### EXERCISE
Among the entries below, please show each line that carries the word "eexists".

### Records contained in a dataset
# # # #
Lemma commit_writes p p' key bar events snapshots committed :
  Postgres_CommitClosed p key bar events snapshots = (p', Ok committed) -> newer (pgTables p) key bar ->
  distinct_rows key events snapshots ->
  written_tables key events snapshots (pgTables p) (pgTables p') /\
  tbCursors (pgTables p') =
    <[series_id key := mkCursorRow (timestamptz (bOpenTime bar)) (barHash bar)]> (tbCursors (pgTables p)) /\
  (exists rows, tbOutbox (pgTables p') = tbOutbox (pgTables p) ++ rows) /\
  Forall2 (queued (tbOutbox (pgTables p'))) events committed.
Proof.
  intros Hc Hnew Hd. destruct (commit_runs _ _ _ _ _ _ _ Hc Hnew) as (t1 & t2 & n1 & n2 & u & H1 & H2 & H3).
  pose proof (commit_events_writes _ _ _ _ _ _ _ H1) as Hw1. pose proof (snapshots_state _ _ _ _ _ _ _ H2) as Hw2.
  pose proof (cursor_state _ _ _ _ _ _ _ H3) as Hw3.
  apply commit_events_runs in H1 as (new & rows & -> & [Hc1 Hs1] & _ & Ho1 & Hq & _).
  apply snapshots_run in H2 as (Hs2 & Hc2 & Ho2 & _). apply upsertCursor_runs in H3 as (Hc3 & Hs3 & Ho3 & _).
  split_and!.
  - apply written_tables_intro; [done| |congruence].
    rewrite <-(app_nil_r events). apply (state_written_app _ events t1 [] _ Hw1).
    by apply (state_written_app _ [] t2 [] _ Hw2).
  - congruence.
  - exists rows. congruence.
  - cbn [app]. by rewrite Ho3, Ho2.
Qed.

(** ** Rebuilds *)

Lemma rebuild_events_runs events : forall done out t n t' n',
  runs (rebuild_events events done) t n out t' n' ->
  exists new rows, out = done ++ new /\ same_progress t t' /\ state_written t events t' /\
    tbOutbox t' = tbOutbox t ++ rows /\ Forall2 (queued (tbOutbox t')) (List.filter evReset events) new.
Proof.
  induction events as [|e events IH]; intros done out t n t' n'; cbn [rebuild_events List.filter].
  { intros (-> & -> & _)%runs_ret. exists [], []. rewrite !app_nil_r. by repeat split. }
  intros ([] & t1 & n1 & H1 & Hr)%runs_bind. pose proof (persist_writes _ _ _ _ _ _ H1) as Hw1.
  apply persist_runs in H1 as ([Hc1 Hs1] & Ho1 & ->). destruct (evReset e).
  - apply runs_bind in Hr as (e' & t2 & n2 & H2 & Hr). pose proof (enqueue_state _ _ _ _ _ _ _ _ H2) as Hw2.
    apply enqueue_runs in H2 as (cursor & payload & -> & Hm & [Hc2 Hs2] & -> & _ & Hrow).
    apply IH in Hr as (new & rows & -> & [Hc3 Hs3] & Hw3 & Hout & Hq).
    assert (Hprog : same_progress t t') by (split; congruence).
    assert (Hw : state_written t (e :: events) t').
    { apply (state_written_app _ [e] t1 _ _ Hw1). by apply (state_written_app _ [] t2 _ _ Hw2). }
    rewrite Ho1 in Hrow. destruct Hrow as [(row & Hin & Hid & Hcur & Ho2)|(Hnew & Hcur & Ho2)]; rewrite Ho2 in Hout.
    + exists (set_cursor e cursor :: new), rows. rewrite <-app_assoc. split_and!; try done.
      constructor; [|done]. split; [done|]. exists row. rewrite Hout. split_and!; [set_solver|done..].
    + exists (set_cursor e cursor :: new), (outbox_row e 0 cursor payload :: rows). rewrite <-!app_assoc in *.
      split_and!; try done. constructor; [|done]. split; [done|]. exists (outbox_row e 0 cursor payload).
      rewrite Hout. split_and!; [set_solver|done..].
  - apply IH in Hr as (new & rows & -> & [Hc3 Hs3] & Hw3 & Hout & Hq). exists new, rows.
    split_and!; [done|split; congruence|by apply (state_written_app _ [e] t1 _ _ Hw1)|congruence|done].
Qed.

(** The tables without what a rebuild of the series throws away. *)
Definition cleared (key : SeriesKey) (t : Tables) : Tables :=
  mkTables (tbCursors t) (filter (fun kv => prSeries kv.2 <> series_id key) (tbPoints t))
    (filter (fun kv => snapshot_series kv.1 <> series_id key) (tbSnapshots t)) (tbOutbox t) (tbMarkets t).

Lemma rebuild_writes p p' key events snapshots lastBar committed :
  Postgres_RebuildSeries p key events snapshots lastBar = (p', Ok committed) -> distinct_rows key events snapshots ->
  written_tables key events snapshots (cleared key (pgTables p)) (pgTables p') /\
  tbCursors (pgTables p') = match lastBar with
    | Some bar => <[series_id key := mkCursorRow (timestamptz (bOpenTime bar)) (barHash bar)]> (tbCursors (pgTables p))
    | None => tbCursors (pgTables p)
    end /\
  (forall bar row, lastBar = Some bar -> tbCursors (pgTables p) !! series_id key = Some row ->
     crLastOpenTime row <= timestamptz (bOpenTime bar)) /\
  (exists rows, tbOutbox (pgTables p') = tbOutbox (pgTables p) ++ rows) /\
  Forall2 (queued (tbOutbox (pgTables p'))) (List.filter evReset events) committed.
Proof.
  unfold Postgres_RebuildSeries. intros Hr%runs_intro%runs_transaction Hd.
  assert (Hlock : forall text k u t n t' n', runs (context text (advisory_lock k)) t n u t' n' -> t' = t /\ n' = n).
  { intros * Hl%runs_context%runs_statement. by apply runs_ret in Hl as (_ & -> & ->). }
  apply runs_bind in Hr as ([] & t1 & n1 & H1 & Hr).
  assert (t1 = pgTables p) as -> by (destruct (existsb _ _); [by apply Hlock in H1 as [-> _]|by apply runs_ret in H1 as (_ & -> & _)]).
  apply runs_bind in Hr as ([] & t2 & n2 & H2 & Hr). apply Hlock in H2 as [-> ->].
  apply runs_bind in Hr as ([] & t3 & n3 & H3 & Hr). apply runs_context, runs_statement, runs_update in H3 as [[= <-] ->].
  apply runs_bind in Hr as ([] & t4 & n4 & H4 & Hr). apply runs_context, runs_statement, runs_update in H4 as [[= <-] ->].
  cbn [tbCursors tbPoints tbSnapshots tbOutbox tbMarkets] in Hr. fold (cleared key (pgTables p)) in Hr.
  apply runs_bind in Hr as (out & t5 & n5 & H5 & Hr).
  apply rebuild_events_runs in H5 as (new & rows & -> & [Hc5 Hs5] & Hw5 & Ho5 & Hq).
  apply runs_bind in Hr as (u6 & t6 & n6 & H6 & Hr). pose proof (snapshots_state _ _ _ _ _ _ _ H6) as Hw6.
  apply snapshots_run in H6 as (Hs6 & Hc6 & Ho6 & _).
  apply runs_bind in Hr as (u7 & t7 & n7 & H7 & Hr). apply runs_ret in Hr as (-> & <- & <-).
  assert (Hlast : state_written t6 [] (pgTables p') /\ tbSnapshots (pgTables p') = tbSnapshots t6 /\
    tbOutbox (pgTables p') = tbOutbox t6 /\
    tbCursors (pgTables p') = match lastBar with
      | Some bar => <[series_id key := mkCursorRow (timestamptz (bOpenTime bar)) (barHash bar)]> (tbCursors t6)
      | None => tbCursors t6
      end /\
    forall bar row, lastBar = Some bar -> tbCursors t6 !! series_id key = Some row ->
      crLastOpenTime row <= timestamptz (bOpenTime bar)).
  { destruct lastBar as [bar|].
    - pose proof (cursor_state _ _ _ _ _ _ _ H7) as Hw. pose proof (cursor_forward _ _ _ _ _ _ _ H7) as Hf.
      apply upsertCursor_runs in H7 as (Hc & Hs & Ho & _). split_and!; try done. intros b row [= <-]. apply Hf.
    - apply runs_ret in H7 as (_ & <- & _). split_and!; try done. }
  destruct Hlast as (Hw7 & Hs7 & Ho7 & Hc7 & Hf7). split_and!.
  - apply written_tables_intro; [done| |congruence].
    rewrite <-(app_nil_r events). apply (state_written_app _ events t5 [] _ Hw5).
    by apply (state_written_app _ [] t6 [] _ Hw6).
  - rewrite Hc7, Hc6, Hc5. done.
  - intros bar row Hb Hrow. apply (Hf7 bar row Hb). by rewrite Hc6, Hc5.
  - exists rows. by rewrite Ho7, Ho6, Ho5.
  - by rewrite Ho7, Ho6.
Qed.

(** ** When a commit succeeds *)

(** An event the columns can take. *)
Definition event_storable (e : SignalEvent) : Prop :=
  is_Some (marshal_event e) /\ fits_i32 (eventPeriod e) = true /\ fits_i64 (evBarRevision e) = true /\
  if is_point e
  then exists payload, evIndicator e = Some payload /\ fits_i32 (ipPeriod payload) = true /\ fits_i64 (ipSamples payload) = true
  else evEventType e = "market.state" /\ exists market, evMarket e = Some market /\ market_marshals market = true.

(** The id of an event is in none of the tables of event state. *)
Definition id_free (t : Tables) (e : SignalEvent) : Prop :=
  map_Forall (fun _ row => prEventID row <> evEventID e) (tbPoints t) /\
  map_Forall (fun _ row => mwEventID row <> evEventID e) (tbMarkets t).

Lemma id_free_taken {K V} `{Countable K} (id_of : V -> string) (key : K) id (m : gmap K V) :
  map_Forall (fun _ row => id_of row <> id) m -> id_taken id_of key id m = false.
Proof.
  intros Hm. unfold id_taken. destruct (existsb _ _) eqn:E; [|done].
  apply existsb_exists in E as ([k v] & Hin%list_elem_of_In%elem_of_map_to_list & [_ Hid%String.eqb_eq]%andb_true_iff).
  by destruct (Hm k v Hin).
Qed.

Lemma statement_quiet {A} (m : txM A) t n : statement m (mkPostgres t n []) = m (mkPostgres t n []).
Proof. reflexivity. Qed.

Lemma bind_ok {A B} (m : txM A) (f : A -> txM B) p p' a : m p = (p', Ok a) -> (m ≫= f) p = f a p'.
Proof. unfold mbind, txM_bind. by intros ->. Qed.

Lemma transaction_goes {A} (body : txM A) t n t' n' a :
  body (mkPostgres t n []) = (mkPostgres t' n' [], Ok a) -> transaction body (mkPostgres t n []) = (mkPostgres t' n' [], Ok a).
Proof.
  intros Hb. unfold transaction, begin_commit. erewrite bind_ok; [|reflexivity]. cbn [pgTables pgSequence tail].
  erewrite bind_ok; [|exact Hb]. reflexivity.
Qed.

Lemma persist_goes e t n :
  event_storable e -> id_free t e ->
  exists t', pg_persistEventState e (mkPostgres t n []) = (mkPostgres t' n [], Ok tt) /\
    forall x, evEventID x <> evEventID e -> id_free t x -> id_free t' x.
Proof.
  intros (_ & _ & Hrev & Hkind) [Hfp Hfm]. unfold pg_persistEventState. unfold is_point in Hkind.
  destruct (_ || _).
  - destruct Hkind as (payload & Hi & Hper & Hsam). unfold insertPoint. rewrite Hi. unfold context. rewrite statement_quiet.
    unfold update, upsert_point. cbn [pgTables pgSequence pgFaults point_row prBarRevision prPeriod prSamples prEventID].
    rewrite Hrev, Hper, Hsam. cbn [andb negb]. rewrite id_free_taken by done. cbn [wrap_err].
    eexists. split; [reflexivity|]. intros x Hne [Hxp Hxm]. split; [|done]. cbn [tbPoints].
    apply map_Forall_insert_2; [|done]. cbn. congruence.
  - destruct Hkind as (Ht & market & Hm & Hmar). rewrite Ht. cbn [String.eqb Ascii.eqb Bool.eqb].
    unfold upsertMarketState. rewrite Hm, Hmar. unfold context. rewrite statement_quiet.
    unfold update, upsert_market. cbn [pgTables pgSequence pgFaults mwBarRevision mwEventID mwBarOpenTime].
    rewrite Hrev. cbn [negb]. rewrite id_free_taken by done.
    assert (Hkeep : forall row, mwEventID row = evEventID e -> forall x, evEventID x <> evEventID e -> id_free t x ->
      id_free (mkTables (tbCursors t) (tbPoints t) (tbSnapshots t) (tbOutbox t) (<[market_id e := row]> (tbMarkets t))) x).
    { intros row Hrow x Hne [Hxp Hxm]. split; [done|]. cbn [tbMarkets]. apply map_Forall_insert_2; [congruence|done]. }
    destruct (tbMarkets t !! market_id e) as [existing|]; [destruct (_ <=? _)|]; cbn [wrap_err];
      eexists; (split; [reflexivity|]); [by apply Hkeep|done|by apply Hkeep].
Qed.

Lemma enqueue_goes what e period t n :
  is_Some (marshal_event e) -> fits_i32 period = true -> n + 1 < 2 ^ 63 ->
  exists t' e', enqueue_event what e period (mkPostgres t n []) = (mkPostgres t' (n + 1) [], Ok e') /\
    forall x, id_free t x -> id_free t' x.
Proof.
  intros [payload Hp] Hper Hn. unfold enqueue_event. rewrite Hp. unfold mbind, txM_bind, context. rewrite statement_quiet.
  unfold insert_outbox. cbn [pgTables pgSequence pgFaults]. rewrite Hper. cbn [negb].
  rewrite (proj2 (Z.leb_gt _ _)) by lia. destruct (List.find _ _); cbn [wrap_err]; eexists _, _; (split; [reflexivity|done]).
Qed.

Lemma commit_events_goes events : forall done t n,
  Forall event_storable events -> NoDup (map evEventID events) -> Forall (id_free t) events -> n + len events < 2 ^ 63 ->
  exists t' out, commit_events events done (mkPostgres t n []) = (mkPostgres t' (n + len events) [], Ok out).
Proof.
  induction events as [|e events IH]; intros done t n Hst Hd Hfree Hroom; cbn [commit_events].
  { exists t, done. by rewrite len_nil, Z.add_0_r. }
  rewrite len_cons in *. pose proof (len_nonneg events).
  apply Forall_cons in Hst as [He Hst]. apply Forall_cons in Hfree as [Hf Hfree]. apply NoDup_cons in Hd as [Hni Hd].
  destruct (persist_goes e t n He Hf) as (t1 & H1 & Hkeep1).
  destruct (enqueue_goes "signal" e (eventPeriod e) t1 n) as (t2 & e' & H2 & Hkeep2); [apply He|apply He|lia|].
  destruct (IH (done ++ [e']) t2 (n + 1) Hst Hd) as (t' & out & Hrest); [|lia|].
  - apply Forall_forall. intros x Hx. apply Hkeep2, Hkeep1; [|by rewrite Forall_forall in Hfree; apply Hfree].
    intros Heq. apply Hni. rewrite <-Heq. by apply list_elem_of_In, in_map, list_elem_of_In.
  - exists t', out. unfold mbind, txM_bind. unfold mbind, txM_bind in Hrest. rewrite H1, H2.
    rewrite Hrest. do 2 f_equal. lia.
Qed.

Lemma snapshots_go key snapshots : forall t n,
  Forall (fun s => fits_i32 (rsPeriod s) = true) snapshots ->
  exists t', each (upsertSnapshot key) snapshots (mkPostgres t n []) = (mkPostgres t' n [], Ok tt) /\
    tbCursors t' = tbCursors t.
Proof.
  induction snapshots as [|s snapshots IH]; intros t n Hs; cbn [each]; [by exists t|].
  apply Forall_cons in Hs as [Hp Hs]. unfold mbind, txM_bind, upsertSnapshot, context. rewrite statement_quiet.
  unfold update, upsert_snapshot. rewrite Hp. cbn [wrap_err pgTables pgSequence pgFaults].
  destruct (IH (mkTables (tbCursors t) (tbPoints t)
    (<[snapshot_id key s := (timestamptz (rsLastOpenTime s), jsonb (rsState s))]> (tbSnapshots t)) (tbOutbox t) (tbMarkets t)) n Hs)
    as (t' & Hrun & Hc). by exists t'.
Qed.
# # # #
### EXERCISE ANSWER
    eexists. split; [reflexivity|]. intros x Hne [Hxp Hxm]. split; [|done]. cbn [tbPoints].
      eexists; (split; [reflexivity|]); [by apply Hkeep|done|by apply Hkeep].
  rewrite (proj2 (Z.leb_gt _ _)) by lia. destruct (List.find _ _); cbn [wrap_err]; eexists _, _; (split; [reflexivity|done]).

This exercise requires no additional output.